[[ MATERIAL FOR THE TASK open ]]
(** Setting the lock, then voting. *)
Lemma lock_and_vote c round lr lb block (f : roundState -> roundState) :
  precommit_choice (c_state c) round lr lb block -> f (c_state c) = SetLockedRoundAndBlock lr lb (c_state c) ->
  wp (upd f;; SendVote msgPrecommit block round) (fun _ c1 => precommitted c round c1) c.
Proof.
  intros Hch Hf. wp_step. unfold upd. wp_step. eapply wp_mono; [apply SendVote_spec; by right|].
  intros _ c1 [Hst Hvd]. exists lr, lb, block. split; [done|]. split; [by rewrite Hst, <- Hf|].
  destruct Hvd as [V0 V1 V2 V3 V4 V5 V6]. constructor; try done. cbn in V6. rewrite Hf in V6. exact V6.
Qed.

Lemma vote_unlocked c round block :
  precommit_choice (c_state c) round (rs_lockedRound (c_state c)) (rs_lockedBlock (c_state c)) block ->
  wp (SendVote msgPrecommit block round) (fun _ c1 => precommitted c round c1) c.
Proof.
  intros Hch. eapply wp_mono; [apply SendVote_spec; by right|]. intros _ c1 [Hst Hvd].
  eexists _, _, block. split; [exact Hch|]. by rewrite SetLocked_id.
Qed.

Lemma doPrecommit_spec c vs ds round :
  good c vs ds -> wp (doPrecommit round) (fun _ c1 => precommitted c round c1) c.
Proof.
  intros [Hok _]. unfold doPrecommit. wp_step. wp_step. set (s := c_state c). rewrite polka_majority.
  destruct (polkas s !! round) as [w|] eqn:Ep; [|apply vote_unlocked; constructor].
  destruct ((POLInfo s).1 <? round); [done|]. rewrite !Hash_Hex_eqb.
  pose proof (ok_lock _ _ _ Hok) as Hl. unfold lock_ok in Hl. fold s in Hl.
  destruct (bool_decide (w = emptyBlockHash)) eqn:Ew; [apply bool_decide_eq_true in Ew as ->|apply bool_decide_eq_false in Ew].
  { destruct (rs_lockedBlock s) as [b|] eqn:Eb; [|apply vote_unlocked; constructor].
    apply lock_and_vote with (-1) None; [|done]. eapply pc_unlock; [exact Ep|]. fold s. rewrite Eb.
    intros ? [= <-] Hz. destruct Hl as (_ & _ & _ & Hnz). by apply Hnz. }
  set (locked_is := match rs_lockedBlock s with Some b => bool_decide (Hash_Hex (Block_Hash b) = Hash_Hex w) | None => false end).
  destruct locked_is eqn:Elk.
  { unfold locked_is in Elk. destruct (rs_lockedBlock s) as [b|] eqn:Eb; [|done].
    rewrite Hash_Hex_eqb in Elk. apply bool_decide_eq_true in Elk as <-.
    apply lock_and_vote with round (Some b); [|done]. destruct Hl as (_ & _ & Hn & Hnz). by apply pc_lock. }
  assert (Hunlock : wp (upd Unlock;; SendVote msgPrecommit None round) (fun _ c1 => precommitted c round c1) c).
  { apply lock_and_vote with (-1) None; [|done]. eapply pc_unlock; [exact Ep|]. fold s. intros b Hb ->.
    unfold locked_is in Elk. rewrite Hb, Hash_Hex_eqb in Elk. by apply bool_decide_eq_false in Elk. }
  destruct (rs_proposalReceived s) as [p|] eqn:Epr; [|done]. rewrite Hash_Hex_eqb.
  destruct (bool_decide (Block_Hash (p_Block p) = w)) eqn:Epw; [|done]. apply bool_decide_eq_true in Epw as <-.
  apply lock_and_vote with round (Some (p_Block p)); [|done]. apply pc_lock; [done|done|].
  by apply (ok_proposal _ _ _ Hok).
Qed.

Lemma precommit_lock_ok s round step lr lb block :
  lock_ok s -> 0 <= rs_Round s <= round -> precommit_choice s round lr lb block ->
  lock_ok (UpdateRoundStep round step (SetLockedRoundAndBlock lr lb s)).
Proof.
  intros Hl Hr Hch. destruct Hch as [|w Hp Hb|b Hp Hb Hn]; [apply lock_ok_forward; [done|lia]|done|].
  unfold lock_ok, polkas in *. cbn. split_and!; [lia..|done|done|done].
Qed.

(** The steps of the specification behind a precommit cast at [round]. *)
Lemma precommit_steps s round st lr lb block vs ds vs' :
  lock_ok s -> 0 <= st < 2 -> rs_Round s <= round -> precommit_choice s round lr lb block ->
  vs' = vs \/ vs' = AVote msgPrecommit (rs_BlockNumber s) round (vote_hash block) :: vs ->
  steps_to vals E (MkNode (rs_BlockNumber s) round st (lock_of s) (polkas s) vs ds)
    (MkNode (rs_BlockNumber s) round 2 (lock_of (SetLockedRoundAndBlock lr lb s)) (polkas s) vs' ds).
Proof.
  intros Hl [Hst0 Hst] Hr Hch Hvs. destruct Hch as [|w Hp Hb|b Hp Hb Hn]; cbn [vote_hash] in Hvs.
  - rewrite SetLocked_id. apply rtc_once. destruct Hvs as [-> | ->]; [apply step_move; lia|by apply step_precommit_nil].
  - apply rtc_l with (MkNode (rs_BlockNumber s) round st None (polkas s) vs ds).
    + unfold lock_of, lock_ok in *. destruct (rs_lockedBlock s) as [b|] eqn:Eb; cbn; [|apply step_move; lia].
      destruct Hl as (Hl1 & Hl2 & _). apply step_unlock with (r := round) (w := w); [|done|exact Hp|by apply Hb].
      destruct (decide (rs_lockedRound s = round)) as [Heq|]; [|lia].
      rewrite Heq, Hp in Hl2. injection Hl2 as ->. by destruct (Hb b).
    + apply rtc_once. destruct Hvs as [-> | ->]; [apply step_move; lia|by apply step_precommit_nil].
  - apply rtc_once. destruct Hvs as [-> | ->]; [by apply step_lock|by apply step_precommit].
Qed.

Lemma sim_enterPrecommit number round : sim (enterPrecommit number round).
Proof.
  intros c vs ds Hg. unfold enterPrecommit. wp_step. wp_step.
  destruct (_ || _ || _) eqn:Eg; [by apply reach_refl|].
  assert (Hguard : rs_Round (c_state c) < round \/ (rs_Round (c_state c) = round /\ rs_step (c_state c) < RoundStepPrecommit)) by lia.
  wp_step. apply wp_modify. set (c0 := add_effect _ c).
  assert (Hg0 : good c0 vs ds /\ abs c0 vs ds = abs c vs ds) by (apply (frame_good vals E c); [apply frames_emit; done|done]).
  destruct Hg0 as [Hg0 Ha0]. unfold reach, Refinement.reach. rewrite <- Ha0. clear Ha0 Hg.
  set (s := c_state c0). change (c_state c) with s in Hguard.
  wp_step. eapply wp_mono; [by apply (doPrecommit_spec c0 vs ds)|].
  intros _ c1 (lr & lb & block & Hch & Hst & Hvd). apply wp_modify. fold s in Hch, Hst. rewrite Hst.
  pose proof (ok_lock _ _ _ (proj1 Hg0)) as Hl. pose proof (ok_round _ _ _ (proj1 Hg0)) as Hr. fold s in Hl, Hr.
  destruct (after_vote_good c0 vs ds c1 msgPrecommit block round RoundStepPrecommit lr lb Hg0 Hvd)
    as (vs' & Hg' & Hvs'); [fold s; lia|by eapply precommit_lock_ok; [|fold s; lia|]|].
  exists vs', ds. split; [exact Hg'|].
  set (st := if rs_Round s <? round then 0 else stage (rs_step s)).
  assert (Hst2 : 0 <= st < 2).
  { unfold st. destruct (rs_Round s <? round) eqn:Er; [lia|]. split; [apply stage_nonneg|]. apply stage_lt_precommit. lia. }
  eapply rtc_trans; [|apply (precommit_steps s round st lr lb block vs ds vs'); [done|done|lia|done|done]].
  apply abs_move; [|lia]. fold s. unfold st. destruct (rs_Round s <? round) eqn:Er; [left; lia|right; split; [lia|done]].
Qed.

(** ** New rounds and waiting *)
Lemma frame_forward c c' round step :
  frame E c c' -> forward (c_state c) round step -> forward (c_state c') round step.
Proof. intros Hf. unfold forward. by rewrite (f_round _ _ _ Hf), (f_step _ _ _ Hf). Qed.

(** Sequencing: what frames comes first, and what simulates comes after. *)
Lemma frames_bind_at {A D} (m : M core A) (f : A -> M core D) c vs ds :
  wp m (fun _ c' => frame E c c') c -> good c vs ds ->
  (forall a c1, frame E c c1 -> good c1 vs ds -> wp (f a) (fun _ c' => reach c1 vs ds c') c1) ->
  wp (m ≫= f) (fun _ c' => reach c vs ds c') c.
Proof.
  intros Hm Hg Hf. apply wp_bind. eapply wp_mono; [exact Hm|]. intros a c1 H1.
  destruct (frame_good vals E c vs ds c1 H1 Hg) as [Hg1 Ha]. eapply wp_mono; [by apply Hf|].
  intros b c2 (vs2 & ds2 & Hg2 & Hs2). exists vs2, ds2. split; [done|]. by rewrite <- Ha.
Qed.

Lemma sim_after {A D} (m : M core A) (f : A -> M core D) c vs ds :
  wp m (fun _ c' => reach c vs ds c') c -> (forall a, sim (f a)) ->
  wp (m ≫= f) (fun _ c' => reach c vs ds c') c.
Proof.
  intros Hm Hf. apply wp_bind. eapply wp_mono; [exact Hm|]. intros a c1 (vs1 & ds1 & Hg1 & Hs1).
  eapply wp_mono; [by apply Hf|]. intros b c2 (vs2 & ds2 & Hg2 & Hs2).
  exists vs2, ds2. split; [done|by eapply rtc_trans].
Qed.

Lemma sim_enterPropose number round : sim (enterPropose number round).
Proof.
  intros c vs ds Hg. unfold enterPropose. wp_step. wp_step.
  destruct (_ || _ || _) eqn:Eg; [by apply reach_refl|].
  assert (Hfw : forward (c_state c) round RoundStepPropose).
  { unfold forward. destruct (decide (rs_Round (c_state c) = round)); [right|left; lia]. split; [done|].
    rewrite stage_lt_prevote; [apply stage_nonneg|]. unfold RoundStepPrevote, RoundStepPropose in *. lia. }
  apply frames_bind_at; [by apply frames_emit|done|]. intros _ c1 H1 Hg1.
  apply frames_bind_at; [apply frames_propose_if_proposer|done|]. intros _ c2 H2 Hg2.
  apply sim_after.
  - apply sim_move_at; [done|]. by do 2 (eapply frame_forward; [eassumption|]).
  - intros _. apply sim_bind; [apply sim_gets|]. intros s. apply sim_when, sim_enterPrevote.
Qed.

Lemma CalcProposer_validators v p d v' : CalcProposer v p d = Ok v' -> vs_validators v' = vs_validators v.
Proof. unfold CalcProposer. destruct (selector _ _ _ _); [|done..]. by intros [= <-]. Qed.

Lemma wp_valSet P c : (forall v, c_valSet c = Some v -> P v c) -> wp valSet P c.
Proof. intros HP. unfold valSet. wp_step. wp_step. apply wp_deref. exact HP. Qed.

Lemma frames_calcProposer d : frames E (calcProposer d).
Proof.
  intros c. unfold calcProposer. wp_step. apply wp_valSet. intros v Hv. wp_step. wp_step.
  destruct (CalcProposer v _ d) as [v'| |] eqn:Ev; [|done..].
  apply wp_modify. constructor; cbn; eauto. intros ? [= <-]. exists v. split; [done|].
  by eapply CalcProposer_validators.
Qed.

(** The handler of messages a step may call. *)
Definition handles (handle : message -> M core (option error)) : Prop :=
  forall m, m_Code m = msgPropose -> sim (handle m).

Lemma sim_enterNewRound handle number round : handles handle -> sim (enterNewRound handle number round).
Proof.
  intros Hh c vs ds Hg. unfold enterNewRound. wp_step. wp_step.
  destruct (_ || _ || _) eqn:Eg; [by apply reach_refl|].
  assert (Hfw : forward (c_state c) round RoundStepNewRound).
  { unfold forward. destruct (decide (rs_Round (c_state c) = round)); [right|left; lia]. split; [done|].
    assert (rs_step (c_state c) = RoundStepNewHeight) as -> by lia. done. }
  apply frames_bind_at; [apply frames_when, frames_calcProposer|done|]. intros _ c1 H1 Hg1.
  apply frames_bind_at; [apply frames_when, frames_SetProposal_None|done|]. intros _ c2 H2 Hg2.
  apply sim_after; [apply sim_move_at; [done|]; by do 2 (eapply frame_forward; [eassumption|])|]. intros _.
  apply sim_bind; [apply frames_sim, frames_setPrecommitWaited|]. intros _.
  apply sim_bind; [apply sim_enterPropose|]. intros _. clear c vs ds Hg Hfw Eg c1 H1 Hg1 c2 H2 Hg2.
  intros c vs ds Hg. wp_step. wp_step. destruct (c_futureProposals c !! round) as [msg|] eqn:Em; [|by apply reach_refl].
  apply sim_after; [|intros _; apply sim_ret]. apply Hh; [|done]. by eapply (ok_future _ _ _ (proj1 Hg)).
Qed.

Lemma sim_enterPrevoteWait number round : sim (enterPrevoteWait number round).
Proof.
  intros c vs ds Hg. unfold enterPrevoteWait. wp_step. wp_step.
  destruct (_ || _ || _) eqn:Eg; [by apply reach_refl|].
  apply frames_bind_at; [by apply frames_emit|done|]. intros _ c1 H1 Hg1.
  apply sim_move_at; [done|]. eapply frame_forward; [exact H1|].
  unfold forward. destruct (decide (rs_Round (c_state c) = round)); [right|left; lia]. split; [done|].
  unfold stage, RoundStepPrevoteWait, RoundStepPrecommit, RoundStepPrevote in *. repeat case_match; lia.
Qed.

Lemma stage_le_2 step : stage step <= 2.
Proof. unfold stage. repeat case_match; lia. Qed.

Lemma sim_enterPrecommitWait number round : sim (enterPrecommitWait number round).
Proof.
  intros c vs ds Hg. unfold enterPrecommitWait. wp_step. wp_step.
  destruct (_ || _ || _) eqn:Eg; [by apply reach_refl|].
  apply frames_bind_at; [apply frames_deref|done|]. intros ms c1 H1 Hg1.
  destruct (negb (HasTwoThirdAny (Some ms))); [done|].
  apply frames_bind_at; [by apply frames_emit|done|]. intros _ c2 H2 Hg2.
  apply sim_after; [|intros _; apply frames_sim, frames_setPrecommitWaited].
  apply sim_move_at; [done|]. do 2 (eapply frame_forward; [eassumption|]).
  unfold forward. destruct (decide (rs_Round (c_state c) = round)); [right|left; lia]. split; [done|].
  apply stage_le_2.
Qed.

(** ** Commit *)

(** A majority of a message set is a quorum. *)
Lemma set_quorum n code r ms h :
  set_ok vals E n code r ms -> ms_maj23 ms = Some h -> quorum vals E (AVote code n r h).
Proof.
  intros [Hrd Hinv Hc Hv Hvals He] Hm. exists (voters (ms_voteByAddress ms) h). cbn. split_and!.
  - intros a (v & Hav & _)%elem_of_voters. rewrite <- Hvals. apply elem_of_list_to_set.
    by apply (inv_vote ms Hinv a v).
  - assert (MinMajority (vals n) = MinMajority (ms_valSet ms)) as ->
      by (unfold MinMajority, F, Size; by rewrite Hvals).
    by apply (inv_maj ms Hinv).
  - intros a (v & Hav & <-)%elem_of_voters. by apply He.
Qed.

Lemma FinalizeBlock_spec p c :
  wp (FinalizeBlock p) (fun r c' => c' = c /\ forall b, r = inr b -> exists seals hd,
    WriteCommittedSeals (Block_Header (p_Block p)) seals = inr hd /\ b = WithSeal (p_Block p) hd) c.
Proof.
  unfold FinalizeBlock. wp_step. wp_step. wp_step. apply wp_valSet. intros v _. wp_step. wp_step. wp_step. wp_step.
  destruct (_ <? _); [by wp_step|]. destruct (collect_seals _ _ _ _) as [seals total]. destruct (_ <? _); [by wp_step|].
  destruct (WriteCommittedSeals _ seals) as [e|hd] eqn:Ew; [by wp_step|]. wp_step. split; [done|].
  intros b [= <-]. eauto.
Qed.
[[ MATERIAL FOR THE TASK closed ]]
### YOUR INSTRUCTIONS
In the records, how many lines hold the word "clear"? Answer with the number and no other words.

### YOUR SOLUTION
2